What are Varicose Veins?

If you’re over 40, you probably see them; those little purple veins that suddenly seem to appear on your legs. Veins are the soft, thin-walled tubes that return blood from the arms and legs to the heart. Because veins work against the force of gravity, they have valves that allow forward blood flow, but not reverse. Your legs and arms have two major types of veins: superficial and deep. The superficial veins are near the surface of the skin and are often visible. The deep veins are located near the bones and are surrounded by muscle. Connecting the deep and superficial veins is a third type of vein, the perforator vein. Contraction (squeezing) of the muscles in the arms and legs with exercise helps blood flow in the veins.

Varicose veins are enlarged, bulging superficial veins that can be felt beneath the skin, generally larger than 3-mm in diameter. They are usually located on the inside of the calf or thigh and develop due to weakness of the vein wall and loss of valve function. Under the pressure of gravity, they continue to enlarge, and in the course of time, they may become elongated, twisted, pouched and thickened.

Spider veins or telangiectasia are tiny dilated, veins, usually less than 1-mm in diameter, located at the surface skin layers. Spider veins cannot be felt. Veins larger than the spider veins, but still under 3-mm are called reticular veins.

Varicose Veins are the most common circulatory problem of the legs, affecting 20-25 millions Americans.


Varicose veins may be entirely symptom-free and cause no health problems. Treatment in such cases is often for cosmetic purposes. When symptomatic, varicose veins may cause ankle and leg swelling, heaviness or tension, aching, restlessness, cramps and itching. Varicose veins are more often symptomatic in women than in men. Signs of chronic venous disease include skin pigmentation (usually rusty brown), and loss of the soft texture of the skin and underlying tissue in the ankle area (called induration). Itching is perhaps the most consistent symptom of varicose veins in men. Women most often complain of leg heaviness, tension and aching.
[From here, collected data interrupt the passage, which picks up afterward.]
Lemma streq_terminated a b : terminated a -> terminated b ->
  streq a b = Done (bool_decide (cstr a = cstr b)).
Proof.
  intros Ha Hb. destruct (strcmp_terminated a b Ha Hb) as (d & Hd & Heq).
  unfold streq. rewrite Hd. obind. f_equal.
  destruct (Z.eqb_spec d 0); symmetry; [apply bool_decide_eq_true | apply bool_decide_eq_false]; tauto.
Qed.

(** ** Copying *)

(** The [n] bytes [strncpy] stores: the string, padded with NULs, cut at [n]. *)
Fixpoint strncpy_bytes (src : list Z) (n : nat) : outcome (list Z) :=
  match n with
  | O => Done []
  | S n' =>
      match src with
      | [] => Undef OutOfBounds
      | b :: src' =>
          if b =? 0 then Done (replicate n 0)
          else r ← strncpy_bytes src' n'; Done (b :: r)
      end
  end.

Definition strncpy (dst src : list Z) (n : Z) : outcome (list Z) :=
  b ← strncpy_bytes src (Z.to_nat n); put_at dst 0 b.

(** [strcpy]: the string and its NUL. *)
Definition strcpy (dst : list Z) (off : Z) (src : list Z) : outcome (list Z) :=
  n ← strlen src; put_at dst off (take (Z.to_nat n) src ++ [0]).

(** [strncat(dst, src, n)]: at most [n] characters of [src] and a NUL, after the
    string in [dst]. *)
Definition strncat (dst src : list Z) (n : Z) : outcome (list Z) :=
  d ← strlen dst; s ← strlen src;
  put_at dst d (take (Z.to_nat (Z.min n s)) src ++ [0]).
The causes of varicose veins may be primary, secondary, or congenital. Primary varicose veins develop as a result of an inherent weakness in the wall of the vein. Varicose veins can have a hereditary factor and often occur in several members of the same family. Varicose veins that develop after trauma or deep vein thrombosis are of secondary cause. Congenital varicose veins are due to disorders in the natural development of the venous system, and usually are part of a vascular malformation in the limb, present at birth. In addition to varicose veins, these individuals may also have an enlarged and longer limb and often have birthmarks (port-wine stains) like in Klippel Trenaunay Syndrome (KT syndrome). No matter the cause, defective venous valves may cause venous blood to stagnate in the leg, leading to increased pressure in the veins. This may result in further enlargement of the varicose veins, increasing the likelihood of symptoms, and causing complications such as skin changes and ulcer formation. Blockage of the pelvic veins may severely aggravate the effects of varicose veins, requiring a separate treatment.
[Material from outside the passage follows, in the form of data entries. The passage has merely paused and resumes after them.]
(* ===== verification/Stdio.v ===== *)
(** Formatted input and output of the sources: [printf("%d")] and the [scanf]
    conversions, on streams of bytes.

    A conversion either matches and yields a value, fails and leaves the object
    untouched, or meets the end of the stream; a number that does not fit its
    object has no defined meaning. *)

From S2P Require Import Prelude CInt CStr.

(** ** Decimal output *)

Fixpoint digits (fuel : nat) (n : Z) : list Z :=
  match fuel with
  | O => []
  | S f => if n <? 10 then [48 + n] else digits f (n / 10) ++ [48 + n mod 10]
  end.

(** [printf("%d", z)]: ten digits are enough for an [int]. *)
Definition print_d (z : Z) : list Z := if z <? 0 then 45 :: digits 10 (- z) else digits 10 z.

(** ** Character classes *)

Definition isdigit (b : Z) : bool := (48 <=? b) && (b <=? 57).
Definition isspace (b : Z) : bool := (b =? 32) || ((9 <=? b) && (b <=? 13)).

Definition value (ds : list Z) : Z := fold_left (fun acc d => acc * 10 + (d - 48)) ds 0.

(** ** Conversions *)

Inductive scan (A : Type) :=
  | Matched (a : A) (rest : list Z)
  | NoMatch (rest : list Z)
  | AtEof.
Arguments Matched {A} a rest.
Arguments NoMatch {A} rest.
Arguments AtEof {A}.

Definition skip_ws (s : list Z) : list Z := (span isspace s).2.

(** The optional sign of a number. *)
Definition sign (s : list Z) : bool * list Z :=
  match s with
  | b :: s' => if b =? 45 then (true, s') else if b =? 43 then (false, s') else (false, s)
  | [] => (false, s)
  end.

(** [scanf("%d", &i)]. *)
Definition scanf_d (s : list Z) : outcome (scan Z) :=
  match skip_ws s with
  | [] => Done AtEof
  | s1 =>
      let '(neg, s2) := sign s1 in
      let '(ds, rest) := span isdigit s2 in
      match ds with
      | [] => Done (NoMatch s2)
      | _ =>
          let v := if neg then - value ds else value ds in
          if in_int v then Done (Matched v rest) else Undef Unrepresentable
      end
  end.

(** The token of [%s] and [%<w>s]. *)
Definition scan_token (width : option nat) (s : list Z) : scan (list Z) :=
  match skip_ws s with
  | [] => AtEof
  | s1 =>
      let tok := (span (fun b => negb (isspace b)) s1).1 in
      let tok' := match width with Some w => take w tok | None => tok end in
      Matched tok' (drop (length tok') s1)
  end.

(** [scanf("%s", a)] and [scanf("%9s", a)] into the array [a]: the token and a NUL. *)
Definition scanf_s (width : option nat) (a s : list Z) : outcome (scan (list Z)) :=
  match scan_token width s with
  | Matched tok rest => a' ← put_at a 0 (tok ++ [0]); Done (Matched a' rest)
  | NoMatch rest => Done (NoMatch rest)
  | AtEof => Done AtEof
  end.

(** [getchar()], its value ignored. *)
Definition getchar (s : list Z) : list Z := drop 1 s.

(** ** Lemmas *)

Lemma value_app ds d : value (ds ++ [d]) = value ds * 10 + (d - 48).
Proof. unfold value. by rewrite fold_left_app. Qed.

Lemma digits_spec f n : 0 <= n < 10 ^ Z.of_nat (S f) ->
  value (digits (S f) n) = n /\ Forall (fun b => isdigit b = true) (digits (S f) n) /\
  digits (S f) n <> [].
Proof.
  revert n. induction f as [|f IH]; intros n Hn.
  - cbn. change (10 ^ Z.of_nat 1) with 10 in Hn. destruct (Z.ltb_spec n 10); [|lia].
    unfold value. cbn. split_and!; [lia | | done]. constructor; [|done].
    unfold isdigit. zbool; done || lia.
  - cbn [digits]. destruct (Z.ltb_spec n 10).
    + unfold value. cbn. split_and!; [lia | | done]. constructor; [|done].
      unfold isdigit. zbool; done || lia.
    + replace (Z.of_nat (S (S f))) with (1 + Z.of_nat (S f)) in Hn by lia.
      rewrite Z.pow_add_r in Hn by lia. change (10 ^ 1) with 10 in Hn.
      pose proof (Z.mod_pos_bound n 10 ltac:(lia)). pose proof (Z.div_mod n 10 ltac:(lia)).
      destruct (IH (n / 10)) as (Hv & Hd & Hne).
      { split; [apply Z.div_pos; lia|]. apply Z.div_lt_upper_bound; lia. }
      change (if n / 10 <? 10 then [48 + n / 10]
              else digits f (n / 10 / 10) ++ [48 + (n / 10) mod 10])
        with (digits (S f) (n / 10)).
      rewrite value_app, Hv. split_and!; [lia | | by destruct (digits (S f) (n / 10))].
      apply Forall_app. split; [done|]. constructor; [|done].
      unfold isdigit. zbool; done || lia.
Qed.

Lemma isdigit_not_space b : isdigit b = true -> isspace b = false.
Proof. unfold isdigit, isspace. zbool; cbn; done || lia. Qed.

(** Reading back what [%d] printed yields the number and stops where it ended. *)
Lemma scanf_print_d z rest : is_int z ->
  (head rest = None \/ exists b, head rest = Some b /\ isdigit b = false) ->
  scanf_d (print_d z ++ rest) = Done (Matched z rest).
Proof.
  intros Hz Hr. assert (Hi : in_int z = true) by (by apply in_int_spec).
  unfold print_d, scanf_d. unfold_int. destruct (Z.ltb_spec z 0).
  - destruct (digits_spec 9 (- z)) as (Hv & Hd & Hne); [lia|].
    cbn [app]. unfold skip_ws. cbn [span]. change (isspace 45) with false. cbn [snd].
    unfold sign. cbn [Z.eqb Pos.eqb]. rewrite span_forall by done.
    destruct (digits 10 (- z)) eqn:E; [done|]. rewrite <- E in *. rewrite Hv, Z.opp_involutive, Hi. done.
  - destruct (digits_spec 9 z) as (Hv & Hd & Hne); [lia|].
    destruct (digits 10 z) as [|d ds] eqn:E; [done|]. rewrite <- E in *.
    assert (Hdd : isdigit d = true) by (rewrite E in Hd; by apply Forall_cons_iff in Hd as [??]).
    assert (Hskip : skip_ws (digits 10 z ++ rest) = digits 10 z ++ rest).
    { unfold skip_ws. rewrite E. cbn. by rewrite (isdigit_not_space d Hdd). }
    rewrite Hskip, E. cbn [app]. rewrite (app_comm_cons ds rest d), <- E.
    assert (Hsign : sign (digits 10 z ++ rest) = (false, digits 10 z ++ rest)).
    { rewrite E. cbn. unfold isdigit in Hdd. zbool; cbn; done || lia. }
    rewrite Hsign, span_forall by done. rewrite E at 1. rewrite Hv, Hi. done.
Qed.

(** A token of at most [n - 1] characters fits an array of [n] bytes. *)
Lemma scanf_s_fits width a s :
  match scan_token width s with
  | Matched tok _ => (length tok < length a)%nat
  | _ => True
  end -> defined (scanf_s width a s).
Proof.
  unfold scanf_s, defined. destruct (scan_token width s) as [tok rest| |]; intros H; try by eexists.
  rewrite put_at_ok by len. by eexists.
Qed.

Lemma scan_token_width w s tok rest :
  scan_token (Some w) s = Matched tok rest -> (length tok <= w)%nat.
Proof.
  unfold scan_token. destruct (skip_ws s); [done|]. intros [= <- <-].
  rewrite length_take. lia.
Qed.

(** [%9s] into [char a[10]] never leaves the array. *)
Lemma scanf_s_width_defined w a s : (w < length a)%nat -> defined (scanf_s (Some w) a s).
Proof.
  intros Hw. apply scanf_s_fits. destruct (scan_token (Some w) s) eqn:E; [|done..].
  apply scan_token_width in E. lia.
Qed.

(** ** The shape of a printed number *)

Lemma digits_nonzero f n : 0 <= n -> Forall (fun b => nonzero b = true) (digits f n).
Proof.
  revert n. induction f as [|f IH]; intros n Hn; cbn; [constructor|].
  destruct (Z.ltb_spec n 10).
  - constructor; [|constructor]. apply nonzero_spec. lia.
  - apply Forall_app. split; [apply IH, Z.div_pos; lia|]. constructor; [|constructor].
    apply nonzero_spec. pose proof (Z.mod_pos_bound n 10). lia.
Qed.

Lemma print_d_text z : text (print_d z).
Proof.
  unfold print_d, text. destruct (Z.ltb_spec z 0).
  - constructor; [done|]. apply digits_nonzero. lia.
  - apply digits_nonzero. lia.
Qed.

Lemma digits_length f n : (length (digits f n) <= f)%nat.
Proof.
  revert n. induction f as [|f IH]; intros n; cbn; [lia|]. destruct (n <? 10); cbn; [lia|].
  rewrite length_app. specialize (IH (n / 10)). cbn. lia.
Qed.

Lemma print_d_length z : (length (print_d z) <= 11)%nat.
Proof.
  unfold print_d. pose proof (digits_length 10 z). pose proof (digits_length 10 (- z)).
  destruct (z <? 0); cbn [length]; lia.
Qed.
The diagnosis of varicose veins is made primarily by physical examination. The accuracy of physical examination is improved with the aid of a hand-held Doppler instrument, which allows the examiner to listen to the blood flow. The most accurate and detailed test is a duplex ultrasound exam, which provides an ultrasound image of the vein to detect any blockage caused by blood clots and to determine whether the vein valves are working properly. Measurement of the venous function of the leg may be obtained with other tests such as plethysmography. These diagnostic tests are painless.

How Common are Varicose Veins?

Venous problems are probably among the most common chronic conditions in North America and Western Europe. They are less common in the Mediterranean, South America and India, and even less in the Far East and Africa. In one study from Southern California, venous problems were present in 33% of women and 17% of men. Varicose veins occur almost as often in women as in men, however, spider veins were more frequent in women. A large U.S. survey, the Framingham study, reported that 27% of the American adult population had some form of venous disease in their legs. It is estimated that at least 20-25 million Americans have varicose veins.


You can’t do anything about your heredity, age or gender. However, you can help delay the development of varicose veins or keep them from progressing.

  • Be active. Moving leg muscles keeps the blood flowing
  • Keep your blood pressure under control. Work with your doctor.
  • To temporarily relieve symptoms, lie down and raise your legs at least six inches above the level of your heart. Do this for ten minutes a few times each day.
  • Maintain a normal body weight.
  • Wear prescription compression stockings as specified by your doctor.
  • See a qualified doctor who can diagnose the cause of your varicose veins, the sources of venous reflux in your legs and offer a variety of treatment options.

Risk Factors

The most important factors leading to the development of varicose veins include:

  • Heredity
  • Prolonged standing
  • Increasing age
  • Heavy lifting
  • Prior superficial or deep vein clots
  • Female gender
  • Multiple pregnancies

Less physical activity, a higher blood pressure and obesity have also been linked with the presence of varicose veins in females.